YOUR ASSIGNMENT:
From the records below, copy out exactly the lines from the one containing "a <> b) out /\" to the one containing "intros Hrun. apply getCategories_returned", both included. Add nothing else.

EXERCISE MATERIALS:
(** X4: the categories come back in strictly ascending order of their code
    units, so without duplicates; the empty string is never one of them; and
    they are exactly the non-empty categories of the cars that are available
    and not hidden. *)
Theorem getCategories_sorted_distinct (w : World) (out : list jsstring)
  (w' : World) :
  getCategories handleSupabaseError w = (Return out, w') ->
  StronglySorted (fun a b => jsstring_leb a b = true /\ a <> b) out /\
  ~ In [] out /\
  (forall cat,
     In cat out <->
     cat <> [] /\
     exists c, In c (cars (db w)) /\ visible c = true /\
               Car.category c = Some cat).
Proof.
  intros Hrun. apply getCategories_returned in Hrun. subst out.
  set (l := unique (truthy_strings (select_visible_categories (db w)))).
  pose proof (sort_by_perm jsstring_leb l) as Hperm.
  assert (Hin : forall cat,
            In cat (sort_by jsstring_leb l) <->
            cat <> [] /\
            exists c, In c (cars (db w)) /\ visible c = true /\
                      Car.category c = Some cat).
  { intros cat. split.
    - intros H. apply (Permutation_in _ (Permutation_sym Hperm)) in H.
      unfold l, unique in H. apply unique_from_In in H. destruct H as [H _].
      apply truthy_strings_In in H. destruct H as [Hne H].
      split; [assumption|]. unfold select_visible_categories in H.
      apply in_map_iff in H. destruct H as (c & Hc & Hin).
      apply filter_In in Hin. destruct Hin as [Hin Hv]. now exists c.
    - intros [Hne (c & Hc & Hv & Hcat)]. apply (Permutation_in _ Hperm).
      unfold l, unique. apply unique_from_In. split; [|tauto].
      apply truthy_strings_In. split; [assumption|].
      unfold select_visible_categories. apply in_map_iff. exists c.
      split; [assumption|]. apply filter_In. now split. }
  split; [|split; [|exact Hin]].
  - apply sorted_NoDup_strict.
    + apply sort_by_sorted; [apply jsstring_leb_total|apply jsstring_leb_trans].
    + apply (Permutation_NoDup Hperm). apply unique_from_NoDup.
  - intros H. apply Hin in H. now destruct H.
Qed.

Lemma getAllCarsForAdminList_returned w out w' :
  getAllCarsForAdminList handleSupabaseError w = (Return out, w') ->
  out = map admin_row (select_admin (db w)).
Proof.
  unfold getAllCarsForAdminList, try_catch, bind at 1.
  destruct (request_query_cases (ReqSelect TCars)
              (fun d => ok (select_admin d)) w) as [(e & rest & ->)|(rest & ->)].
  - cbn [error failed]. unfold throw, bind, console_error, console_error_text.
    match goal with
    | |- context [translate _ ?t ?x ?y] =>
        destruct (translate_throws handleSupabaseError (A := list AdminCar) t x y)
          as [e' ->]
    end. discriminate.
  - cbn [error data ok]. unfold ret. intros H. now injection H as <- _.
Qed.

(** X5: the admin list holds every car of the table once, whatever its
    flags, with the flags and the creation time of the stored row, and the
    newest car comes first. *)
Theorem getAllCarsForAdminList_complete_newest_first (w : World)
  (out : list AdminCar) (w' : World) :
  getAllCarsForAdminList handleSupabaseError w = (Return out, w') ->
  exists rows,
    out = map (fun c => admin_row (join (db w) c)) rows /\
    Permutation (cars (db w)) rows /\
    Forall2 (fun o c => ac_id o = Car.id c /\
                        ac_available o = Car.available c /\
                        ac_featured o = Car.featured c /\
                        ac_hidden o = Car.hidden c /\
                        ac_created_at o = Car.created_at c) out rows /\
    StronglySorted (fun a b => ac_created_at b <= ac_created_at a) out.
Proof.
  intros Hrun. apply getAllCarsForAdminList_returned in Hrun. subst out.
  exists (sort_by newest_first (cars (db w))).
  unfold select_admin. rewrite map_map.
  split; [reflexivity|]. split; [apply sort_by_perm|]. split.
  - induction (sort_by newest_first (cars (db w))) as [|c l IH]; simpl;
      constructor; [simpl; auto|exact IH].
  - apply StronglySorted_map. simpl.
    apply (StronglySorted_impl (fun a b => newest_first a b = true)).
    + intros a b. unfold newest_first. apply Z.leb_le.
    + apply sort_by_sorted; unfold newest_first; intros.
      * rewrite !Z.leb_le. lia.
      * rewrite Z.leb_le in *. lia.
Qed.

End ListingProperties.

Lemma getCategories_sorted_distinct_witness :
  StronglySorted (fun a b => jsstring_leb a b = true /\ a <> b)
                 [lit "electric"; lit "truck"] /\
  ~ In [] [lit "electric"; lit "truck"].
Proof.
  destruct (getCategories_sorted_distinct plain_message (garage_world [])
              [lit "electric"; lit "truck"]
              (set_faults [] (record_call (ReqSelect TCars) (garage_world []))))
    as (Hsorted & Hnonempty & _).
  - vm_compute. reflexivity.
  - split; assumption.
Defined.

Lemma getAllCarsForAdminList_complete_newest_first_witness :
  exists rows,
    map admin_row (select_admin garage) =
      map (fun c => admin_row (join garage c)) rows /\
    Permutation (cars garage) rows /\
    StronglySorted (fun a b => ac_created_at b <= ac_created_at a)
                   (map admin_row (select_admin garage)).
Proof.
  destruct (getAllCarsForAdminList_complete_newest_first plain_message
              (garage_world []) (map admin_row (select_admin garage))
              (set_faults [] (record_call (ReqSelect TCars) (garage_world []))))
    as (rows & Hout & Hperm & _ & Hsorted).
  - vm_compute. reflexivity.
  - exists rows. split; [exact Hout|]. split; [exact Hperm|exact Hsorted].
Defined.

(** ** Reads *)

#[export] Instance untouched_Frame : Frame untouched.
Proof.
  split; unfold untouched; intros; simpl; auto.
  destruct H as [H1 H2], H0 as [H3 H4]. split; congruence.
Qed.

Section ReadFurther.

Variable handleSupabaseError : Exn -> jsstring.

(** X6: no read changes a table or the bucket, whatever the store answers. *)
Theorem reads_write_nothing (w : World) (id : ID) (slug : jsstring)
  (limit : option nat) :
  untouched w (snd (_getBaseCarById handleSupabaseError id w)) /\
  untouched w (snd (_getBaseCarBySlug handleSupabaseError slug w)) /\
  untouched w (snd (getCarById handleSupabaseError id w)) /\
  untouched w (snd (getCarBySlug handleSupabaseError slug w)) /\
  untouched w (snd (getAllCarsForAdminList handleSupabaseError w)) /\
  untouched w (snd (getVisibleCarsForFleet handleSupabaseError w)) /\
  untouched w (snd (getCategories handleSupabaseError w)) /\
  untouched w (snd (getRelatedCars handleSupabaseError id limit w)).
Proof.
  assert (H1 : respects untouched (_getBaseCarById handleSupabaseError id))
    by (unfold _getBaseCarById; frame_steps).
  assert (H2 : respects untouched (_getBaseCarBySlug handleSupabaseError slug))
    by (unfold _getBaseCarBySlug; frame_steps).
  assert (H3 : respects untouched (getCarById handleSupabaseError id))
    by (unfold getCarById; frame_steps).
  assert (H4 : respects untouched (getCarBySlug handleSupabaseError slug))
    by (unfold getCarBySlug; frame_steps).
  assert (H5 : respects untouched (getAllCarsForAdminList handleSupabaseError))
    by (unfold getAllCarsForAdminList; frame_steps).
  assert (H6 : respects untouched (getVisibleCarsForFleet handleSupabaseError))
    by (unfold getVisibleCarsForFleet; frame_steps).
  assert (H7 : respects untouched (getCategories handleSupabaseError))
    by (unfold getCategories; frame_steps).
  assert (H8 : respects untouched (getRelatedCars handleSupabaseError id limit))
    by (unfold getRelatedCars; frame_steps).
  repeat split; first [apply H1|apply H2|apply H3|apply H4|apply H5|apply H6
                      |apply H7|apply H8].
Qed.

Lemma request_query_answered {A} req (f : Db -> Reply A) w :
  (forall e x, faults w <> Some e :: x) ->
  exists rest,
    request req (query f) w =
    (Return (f (db w)), set_faults rest (record_call req w)).
Proof.
  intros Hf. destruct (faults w) as [|[e|] rest] eqn:Hw.
  - exists []. apply request_query. now right.
  - now destruct (Hf e rest).
  - exists rest. apply request_query. now left.
Qed.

FINISHED TASK:
  StronglySorted (fun a b => jsstring_leb a b = true /\ a <> b) out /\
  ~ In [] out /\
  (forall cat,
     In cat out <->
     cat <> [] /\
     exists c, In c (cars (db w)) /\ visible c = true /\
               Car.category c = Some cat).
Proof.
  intros Hrun. apply getCategories_returned in Hrun. subst out.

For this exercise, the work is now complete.